## Description of the task:
Whenever a line of the data below holds the string "written", copy that line.

## Available records:
(** * database-iteration: the list endpoint and its continuation tokens

    A shallow embedding of [database-iteration/main.go]: the two token
    types with their [MarshalJSON]/[UnmarshalJSON] methods, and
    [listHandler].  The Go standard library functions the program calls
    ([encoding/base64], [encoding/json], [strconv], [net/url], [time])
    are modelled first, each in a module named after its package; the
    program itself follows, and then the theorems.

    Conventions.  Go's [int] is the 64-bit one, and integers are [Z] with
    the wrap-around written out.  Byte slices and strings are lists of
    [ascii].  A function that returns an [error] returns a [result].
    The clock and the database are arguments of the handler: the clock
    as the readings of [time.Now()] in the order they are taken, the
    database as the rows a statement yields.  The local time zone is an
    argument as well, given by what [Location.lookup] returns. *)

From Stdlib Require Import ZArith List Ascii String Bool Lia.
Import ListNotations.
Open Scope Z_scope.

(** ** Bytes and errors *)

(** A Go [[]byte] (and a Go [string], which the program converts freely). *)
Abbreviation bytes := (list ascii) (only parsing).

Definition B (s : string) : bytes := list_ascii_of_string s.

(** The double quote, and text written with ['] standing for it. *)
Definition dquote : ascii := "034"%char.
Definition Q (s : string) : bytes :=
  map (fun c => if Ascii.eqb c "'" then dquote else c) (B s).

Definition byteZ (c : ascii) : Z := Z.of_N (N_of_ascii c).

(** Go's conversion [byte(x)] of an unsigned integer: the low eight bits. *)
Definition Zbyte (z : Z) : ascii := ascii_of_N (Z.to_N (Z.land z 255)).

Definition in_range (lo hi c : ascii) : bool :=
  (byteZ lo <=? byteZ c) && (byteZ c <=? byteZ hi).

Definition isDigit (c : ascii) : bool := in_range "0" "9" c.
Definition isLower (c : ascii) : bool := in_range "a" "z" c.
Definition isUpper (c : ascii) : bool := in_range "A" "Z" c.
Definition isHex (c : ascii) : bool :=
  isDigit c || in_range "a" "f" c || in_range "A" "F" c.

Definition unhex (c : ascii) : Z :=
  if isDigit c then byteZ c - 48
  else if in_range "a" "f" c then byteZ c - 97 + 10
  else byteZ c - 65 + 10.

## Task result:
    the wrap-around written out.  Byte slices and strings are lists of
(** The double quote, and text written with ['] standing for it. *)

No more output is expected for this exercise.